Oak Creek before (left) and after (right); staff photos

Boosting the economy

Recreational boating is not only good for the spirit but also is a boon to Maryland’s economy. It supports more than 13,000 jobs and adds $2.4 billion annually to the economy, according to the National Marine Manufacturers Association.

The lifeblood of the Department of Natural Resources Boating Services’ efforts is the Waterway Improvement Fund—the five-percent vessel excise tax paid when a boat is registered and titled in Maryland.

Since its inception in 1966, the fund has provided more than $300 million for 4,500 projects at more than 300 public boating access sites. The fund also supports services such as ice breaking, navigation aids, as well as the management of the Clean Marina Initiative.

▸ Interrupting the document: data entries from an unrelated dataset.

(* ===== verification/EDeltaEnc.v ===== *)
(** The encoder: what its scans find, the invariant of its loop, and that the delta
    it writes is the encoding of an edit script from the base to the input. *)
From Stdlib Require Import ZArith Lia.
From stdpp Require Import base list.
From S2P Require Import Prelude Gear HTable EDelta EDeltaFormat.

(** The largest chunk is 16 KiB ([MAX_CHUNK_SIZE]); the bound here is 1 MiB. *)
Definition size_max : Z := 2 ^ 20.

Section enc.
Context (newBuf : bytes) (newSize : Z) (baseBuf : bytes) (baseSize : Z).
Context (Hnew : bytes_ok newBuf) (Hbase : bytes_ok baseBuf).
Context (Hns : 0 < newSize <= size_max) (Hbs : 0 <= baseSize <= size_max).
Context (Hnl : newSize <= blen newBuf) (Hbl : baseSize <= blen baseBuf).

Ltac sizes := unfold size_max in *; try lia.

(** ** Scans *)

(** [k] bytes are the same at [b] in the base and at [n] in the input. *)
Definition agree (b n k : Z) : Prop := slice baseBuf b k = slice newBuf n k.

Lemma agree_app b n k w :
  0 <= b -> 0 <= n -> 0 <= k -> 0 <= w ->
  agree b n k -> agree (b + k) (n + k) w -> agree b n (k + w).
Proof. unfold agree. intros. rewrite <- !slice_app_slice by done. congruence. Qed.

Lemma same8_agree b n :
  0 <= b -> 0 <= n -> b + 8 <= baseSize -> n + 8 <= newSize ->
  same8 newBuf baseBuf b n = true -> agree b n 8.
Proof.
  unfold same8, agree, rd64. intros. boolz.
  apply le_val_inj; [by apply slice_bytes_ok..| |done].
  pose proof (blen_slice baseBuf b 8). pose proof (blen_slice newBuf n 8). unfold blen in *. lia.
Qed.
Lemma same1_agree b n :
  0 <= b -> 0 <= n -> b + 1 <= baseSize -> n + 1 <= newSize ->
  same1 newBuf baseBuf b n = true -> agree b n 1.
Proof. unfold same1, agree. intros. boolz. rewrite !slice_1 by lia. congruence. Qed.

Lemma extend_ind (P : Z -> Prop) fuel w bc nc blim nlim same s :
  P s ->
  (forall t, P t -> u32 (bc t + (w - 1)) < blim -> u32 (nc t + (w - 1)) < nlim -> same t = true ->
             P (u32 (t + w))) ->
  P (extend fuel w bc nc blim nlim same s).
Proof.
  intros Hs Hstep. revert s Hs. induction fuel as [|fuel IH]; intros s Hs; [done|].
  cbn [extend]. case_if; [|done]. case_if; [|done]. apply IH, Hstep; done || lia.
Qed.

(** The common head. *)
Definition head_ok (s : Z) : Prop := 0 <= s <= newSize /\ s <= baseSize /\ agree 0 0 s.

Lemma head_step w same s :
  0 < w <= 8 -> (forall t, 0 <= t -> t + w <= baseSize -> t + w <= newSize -> same t = true -> agree t t w) ->
  head_ok s -> head_ok (extend (fuel newSize) w id id baseSize newSize same s).
Proof.
  intros Hw Hsame Hs. apply extend_ind; [done|]. unfold head_ok, id. intros t (? & ? & Ha) B N S.
  rewrite u32_id in B, N by sizes. rewrite u32_id by sizes. split; [lia|]. split; [lia|].
  apply agree_app; try lia; [done|]. apply Hsame; try lia. done.
Qed.

Lemma head_scan_ok : head_ok (head_scan newBuf newSize baseBuf baseSize).
Proof.
  unfold head_scan. cbn zeta.
  assert (Z0 : head_ok 0) by (unfold head_ok, agree; rewrite !slice_nil_len; lia || auto with lia).
  case_if; [|done].
  apply head_step; [lia|intros; by apply same1_agree|].
  apply head_step; [lia|intros; by apply same8_agree|done].
Qed.

(** The common tail. *)
Definition tail_ok (s : Z) : Prop :=
  0 <= s <= newSize /\ s <= baseSize /\ agree (baseSize - s) (newSize - s) s.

In fiscal year 2017, nearly every county will receive a portion of the $10.5 million allocated for the improvement fund. Governor Larry Hogan and the General Assembly approved a list of 60 projects, including dredging local navigation channels, developing and maintaining public boating access facilities, installing marine sewage pumpout facilities, and purchasing safety and rescue vessels. Funds can also be used to leverage federal grants for various boating projects. 

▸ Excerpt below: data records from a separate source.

Definition Size (h : EcallEntryHeap) : nat := length (_heap h).

(** [_heap[i]->second.chunkFreq]; outside the vector it is undefined. *)
Definition freq (h : EcallEntryHeap) (i : nat) : result Z :=
  k <-- of_option Undefined (_heap h !! i) ;;
  it <-- of_option Undefined (_index h !! k) ;;
  Ok (hi_chunkFreq it).

Definition set_item_idx (i : Z) (it : HeapItem_t) : HeapItem_t :=
  {| hi_address := hi_address it; hi_chunkFreq := hi_chunkFreq it; hi_idx := i |}.
Definition set_item_freq (f : Z) (it : HeapItem_t) : HeapItem_t :=
  {| hi_address := hi_address it; hi_chunkFreq := f; hi_idx := hi_idx it |}.

(** [_heap[pos]->second.idx = v] *)
Definition set_idx (h : EcallEntryHeap) (pos : nat) (v : Z) : result EcallEntryHeap :=
  k <-- of_option Undefined (_heap h !! pos) ;;
  Ok {| _heap := _heap h; _index := alter (set_item_idx v) k (_index h) |}.

(** [std::swap(_heap[i], _heap[j])] *)
Definition swap_list (l : list bytes) (i j : nat) : list bytes :=
  match l !! i, l !! j with
  | Some a, Some b => <[j := a]> (<[i := b]> l)
  | _, _ => l
  end.
Definition swap (h : EcallEntryHeap) (i j : nat) : EcallEntryHeap :=
  {| _heap := swap_list (_heap h) i j; _index := _index h |}.

Fixpoint SwapUp (fuel : nat) (h : EcallEntryHeap) (idx : nat) : result (EcallEntryHeap * nat) :=
  match fuel with
  | O => Err Fuel
  | S fuel =>
    if (0 <? idx)%nat then
      let parent := ParentIdx idx in
      f1 <-- freq h idx ;;
      f2 <-- freq h parent ;;
      if CompFreq f1 f2 then
        h <-- set_idx (swap h idx parent) idx (Z.of_nat idx) ;;
        SwapUp fuel h parent
      else Ok (h, idx)
    else Ok (h, idx)
  end.

Fixpoint SwapDown (fuel : nat) (h : EcallEntryHeap) (idx : nat) : result (EcallEntryHeap * nat) :=
  match fuel with
  | O => Err Fuel
  | S fuel =>
    let child := ChildIdx idx in
    if (child <? Size h)%nat then
      fc <-- freq h child ;;
      child <-- (if (child + 1 <? Size h)%nat
                 then f1 <-- freq h (child + 1) ;; Ok (if CompFreq f1 fc then (child + 1)%nat else child)
                 else Ok child) ;;
      fc <-- freq h child ;;
      fi <-- freq h idx ;;
      if negb (CompFreq fc fi) then Ok (h, idx)
      else
        h <-- set_idx (swap h child idx) idx (Z.of_nat idx) ;;
        SwapDown fuel h child
    else Ok (h, idx)
  end.

Definition TopEntry (h : EcallEntryHeap) : result Z := freq h 0.

Definition Pop (h : EcallEntryHeap) : result EcallEntryHeap :=
  t <-- of_option Undefined (_heap h !! 0%nat) ;;
  l <-- of_option Undefined (_heap h !! (Size h - 1)%nat) ;;
  let h := {| _heap := take (Size h - 1) (<[0%nat := l]> (_heap h));
              _index := delete t (_index h) |} in
  x <-- SwapDown (S (Size h)) h 0 ;;
  let '(h, idx) := x in
  set_idx h idx (Z.of_nat idx).

(** [_index[key].idx = idx]: the key is in the map at the two places it is used. *)
Definition index_set_idx (h : EcallEntryHeap) (key : bytes) (idx : nat) : EcallEntryHeap :=
  {| _heap := _heap h; _index := alter (set_item_idx (Z.of_nat idx)) key (_index h) |}.

(** [insert] leaves an item that is there already as it is. *)
Definition Add (h : EcallEntryHeap) (key : bytes) (value : HeapItem_t) : result EcallEntryHeap :=
  let index := match _index h !! key with
               | Some _ => _index h
               | None => <[key := value]> (_index h)
               end in
  let h := {| _heap := _heap h ++ [key]; _index := index |} in
  x <-- SwapUp (Size h) h (Size h - 1) ;;
  let '(h, idx) := x in
  Ok (index_set_idx h key idx).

Did you know? The department receives a big financial boost from the U.S. Fish and Wildlife Service through the federal Sport Fish Restoration fund. A portion supports three recreational boating programs by providing funding for up to 75 percent of eligible project costs:

Clean Vessel Act: Aids with the cost of marinas’ purchasing, installing and maintaining pumpout facilities.

Boating Infrastructure Grant: Supports the cost of constructing tie-up facilities for recreational transient vessels 26-feet long or greater.

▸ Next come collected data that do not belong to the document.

Definition set_delta_flag (c : Container_t) (f : Z) : Container_t :=
  {| co_containerID := co_containerID c; co_deltaFlag := f; co_body := co_body c; co_currentSize := co_currentSize c |}.

(** [MULTI_CLIENT] is 0: the container is queued for the data writer. *)
Definition Ocall_WriteContainer (st : Upload) : result Upload :=
  let c := set_delta_flag (curContainer st) 0 in
  x <-- renew c (con_times st) ;;
  Ok {| _inContainer := _inContainer st; _deltainContainer := _deltainContainer st;
        curContainer := fst x; curDeltaContainer := curDeltaContainer st; inputMQ := inputMQ st ++ [c];
        con_times := snd x; _iv := _iv st; writtenDataSize_ := writtenDataSize_ st; writtenChunkNum_ := writtenChunkNum_ st |}.
Definition Ocall_WriteDeltaContainer (st : Upload) : result Upload :=
  let c := set_delta_flag (curDeltaContainer st) 1 in
  x <-- renew c (con_times st) ;;
  Ok {| _inContainer := _inContainer st; _deltainContainer := _deltainContainer st;
        curContainer := curContainer st; curDeltaContainer := fst x; inputMQ := inputMQ st ++ [c];
        con_times := snd x; _iv := _iv st; writtenDataSize_ := writtenDataSize_ st; writtenChunkNum_ := writtenChunkNum_ st |}.
Lemma turn_base u a u' e :
  let a' := {| base_open := [e]; delta_open := delta_open a; flushed := flushed a ++ [(false, base_name u, base_open a)] |} in
  store_inv u a -> con_times u < 2 ^ 31 - 1 -> upload_ok u' a' -> CreateUUID (con_times u) = Ok (base_name u') ->
  co_currentSize (curContainer u') = 0 -> curDeltaContainer u' = curDeltaContainer u -> con_times u' = con_times u + 1 ->
  store_inv u' a' /\ dirs_le (view d u a) (view d u' a') /\ placed (view d u' a') (e_recipe e) (e_data e) (e_iv e).
Proof.
  intros a' I Ht U' Nm C0 Cd Ct. destruct (new_name u a _ I Ht Nm) as (Fr & N1 & N2).
  pose proof (uok_times _ _ (si_ok _ _ I)) as T. destruct (si_fresh _ _ I) as [Fb Fd].
  assert (EF : F a' = write_spec (F a) (false, base_name u, base_open a)) by apply spec_dirs_snoc.
  split; [|split].
  - eapply (turn_inv u a u' a' false); try done; rewrite ?EF, ?Cd.
    + apply (si_closed _ _ I).
    + apply (open_small u a (si_ok _ _ I)).
    + apply (si_names _ _ I). tauto.
    + by apply fresh_write.
    + apply fresh_write; [done|]. intros E. by apply (si_differ _ _ I).
    + done.
    + intros n [-> | ->]; [exists (con_times u); split; [lia|done]|]. rewrite Ct.
      destruct (si_names _ _ I (delta_name u)) as (t & ? & ?); [tauto|]. exists t. split; [lia|done].
  - apply open_grows; unfold view; rewrite EF, ?Cd; cbn [base_dir delta_dir a' base_open delta_open write_spec]; [|done|].
    + apply lane_turn; [apply Fb|apply Fr|done].
    + pose proof (delta_view_base u a I) as Nb. cbn in Nb. intros n En Ex.
      assert (n <> base_name u) by (intros ->; rewrite Nb in Ex; by destruct Ex).
      rewrite lane_other in En by done. assert (n <> base_name u').
      { intros ->. rewrite lane_other in Ex by done. destruct Fr as [_ Fr]. rewrite Fr in Ex. by destruct Ex. }
      rewrite lane_other, lookup_insert_ne by done. done.
  - destruct U' as [Ub _ _ _ _ _]. pose proof (iok_layout _ _ _ _ Ub) as L. cbn [a' base_open] in L.
    exists (body_bytes ([] ++ [e])). split; [|by eapply last_in_body]. destruct L as (_ & _ & -> & _).
    unfold open_container. cbn [view base_dir a' base_open lane app]. by rewrite lookup_insert_eq.
Qed.

Lemma turn_delta u a u' e :
  let a' := {| base_open := base_open a; delta_open := [e]; flushed := flushed a ++ [(true, delta_name u, delta_open a)] |} in
  store_inv u a -> con_times u < 2 ^ 31 - 1 -> upload_ok u' a' -> CreateUUID (con_times u) = Ok (delta_name u') ->
  co_currentSize (curDeltaContainer u') = 0 -> curContainer u' = curContainer u -> con_times u' = con_times u + 1 ->
  store_inv u' a' /\ dirs_le (view d u a) (view d u' a') /\ placed (view d u' a') (e_recipe e) (e_data e) (e_iv e).
Proof.
  intros a' I Ht U' Nm C0 Cb Ct. destruct (new_name u a _ I Ht Nm) as (Fr & N1 & N2).
  pose proof (uok_times _ _ (si_ok _ _ I)) as T. destruct (si_fresh _ _ I) as [Fb Fd].
  assert (EF : F a' = write_spec (F a) (true, delta_name u, delta_open a)) by apply spec_dirs_snoc.
  split; [|split].
  - eapply (turn_inv u a u' a' true); try done; rewrite ?EF, ?Cb.
    + apply (si_closed _ _ I).
    + apply (open_small u a (si_ok _ _ I)).
    + apply (si_names _ _ I). tauto.
    + apply fresh_write; [done|]. apply (si_differ _ _ I).
    + by apply fresh_write.
    + done.
    + intros n [-> | ->]; [|exists (con_times u); split; [lia|done]]. rewrite Ct.
      destruct (si_names _ _ I (base_name u)) as (t & ? & ?); [tauto|]. exists t. split; [lia|done].
  - apply open_grows; unfold view; rewrite EF, ?Cb; cbn [base_dir delta_dir a' base_open delta_open write_spec]; [done| |done].
    apply lane_turn; [apply Fd|apply Fr|done].
  - destruct U' as [_ Ud _ _ _ _]. pose proof (iok_layout _ _ _ _ Ud) as L. cbn [a' delta_open] in L.
    exists (body_bytes ([] ++ [e])). split; [|by eapply last_in_body]. destruct L as (_ & _ & -> & _).
    unfold open_container. unfold view. rewrite EF. cbn [base_dir delta_dir write_spec a' base_open delta_open lane app].
    rewrite Cb, lane_other by done. destruct Fr as [-> _]. by rewrite lookup_insert_eq.
Qed.

(** *** Storing a chunk *)

Lemma saved_all u a u' a' addr e data size sf fp :
  is_entry e (e_recipe e) data size sf fp (_iv u) -> 0 <= size <= blen data -> upload_ok u' a' ->
  placed (view d u' a') (e_recipe e) (e_data e) (e_iv e) -> recipe_ok (e_recipe e) ->
  store_inv u' a' -> dirs_le (view d u a) (view d u' a') -> base_dir (F a) ⊆ base_dir (F a') ->
  re_deltaFlag (e_recipe e) = re_deltaFlag addr -> re_basechunkHash (e_recipe e) = re_basechunkHash addr ->
  con_times u' <= con_times u + 1 -> _iv u' = _iv u ->
  saved u a u' a' addr (e_recipe e) (slice data 0 size).
Proof.
  intros (_ & _ & _ & Ed & Ei) Sz U' P R I' Le Sub Fl Bh Tm Iv. rewrite Ed, Ei in P. split; try done.
  by destruct P as (? & _ & [_ -> _ _]).
Qed.

Lemma laid_out_last off name es e : laid_out off name (es ++ [e]) -> recipe_ok (e_recipe e).
Proof. intros L. apply laid_out_app in L as (_ & [R _ _ _ _] & _). done. Qed.

Lemma save_base u a data size addr sf fp :
  store_inv u a -> con_times u < 2 ^ 31 - 1 -> chunk_ok data size addr sf fp ->
  exists u' a' addr' e, SavebaseChunk u data size addr sf fp = Ok (u', addr') /\
    saved u a u' a' addr addr' (slice data 0 size) /\ logged u a u' a' false e /\ is_entry e addr' data size sf fp (_iv u) /\
    re_superfeature addr' = slice sf 0 96.
Proof.
  intros I Ht C. pose proof C as [_ Sz Sd _ _]. destruct (SavebaseChunk_log u a data size addr sf fp (si_ok _ _ I) Ht C)
    as (u' & addr' & e & E & Ie & Fl & Bh & U' & Iv & Dn & Nm & Fs). pose proof Ie as [<- _].
  exists u'. revert U' Nm. case_if; intros U' Nm; eexists _, _, e; (split; [exact E|]).
  - destruct Nm as [Tm Cn]. destruct (append_base u a u' e I U' Cn Dn Tm) as (I' & Le & P). split; [|split; [|done]].
    + eapply saved_all; try done; [lia| |lia]. eapply (laid_out_last 0), (iok_layout _ _ _ _ (uok_base _ _ U')).
    + split; [by rewrite Dn|left; by rewrite Cn].
  - destruct Nm as (Tm & Nn & Cn). destruct (turn_base u a u' e I Ht U' Nn Cn Dn Tm) as (I' & Le & P). split; [|split; [|done]].
    + eapply saved_all; try done; [lia| | |lia].
      * eapply (laid_out_last 0 _ []), (iok_layout _ _ _ _ (uok_base _ _ U')).
      * cbn [flushed]. rewrite spec_dirs_snoc. apply write_base_subseteq, (si_fresh _ _ I).
    + split; [by rewrite Dn|by right].
Qed.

Boating Access: Provides grants for constructing and renovating publicly owned boat ramps.

Pumpout facility; staff photo

Pumpout facility; staff photo

A history of success 

The Clean Marina Initiative began in 1997 as a collaboration with the Marine Trades Association of Maryland. This voluntary program provides incentives for marinas to embrace best management practices for pollution reduction. To date, 131 Maryland marinas have become certified through the program and 24 other facilities have become Clean Marina Partners.

The Marine Sewage Pumpout Grant Program is one of the most successful pumpout initiatives in the nation. More than half of the 600 marinas statewide have used federal Clean Vessel Act and state Waterway Improvement funding to purchase and install pumpout facilities.

Together, these marinas properly dispose of approximately two million gallons of boat sewage each year, helping clean up Maryland waterways. Many of these marinas receive additional money to help pay for operation and maintenance costs.

Annapolis City Dock before (left) and after (right); staff photos

Boating Infrastructure Grant funds have supported 15 projects throughout the state. Notable projects include renovations of the Annapolis City Dock, the Baltimore Inner Harbor Marine Center and the Oxford Town Dock.

These projects help ensure that the owners of larger recreational transient vessels are able to enjoy the cultural and historic opportunities that make Maryland one of the premier boating destinations in the world.

Boating Access funds, matched by Waterway Improvement and local funds, have supported the renovation and construction of 33 boat ramps from the Atlantic Ocean to the upper Potomac River. Three of these projects—West Ocean City Harbor, Franklin Street in Cambridge and Talbot County’s Oak Creek Landing—received the States Organization for Boating Access Outstanding Project Award.

Most recently, Boating Access funds were used for the renovation of Broad Creek Landing in Harford County and the Coulboune Creek ramp in Somerset County.

Additionally, in one of the most significant local projects of its kind, these funds covered $1.3 million of the approximately $2 million Fort Smallwood Park Boat Ramp, the first ramp owned and operated by Anne Arundel County.

 

The bottom line

When the federal, state and local governments work together with a supportive marine trades industry, good things happen. The department’s Boating Services unit is pleased to be a part of that mix.

 

Article by Don O’Neill— Boating Services federal grant management specialist.
Appears in Vol. 19, No. 3 of the Maryland Natural Resource magazine, summer 2016.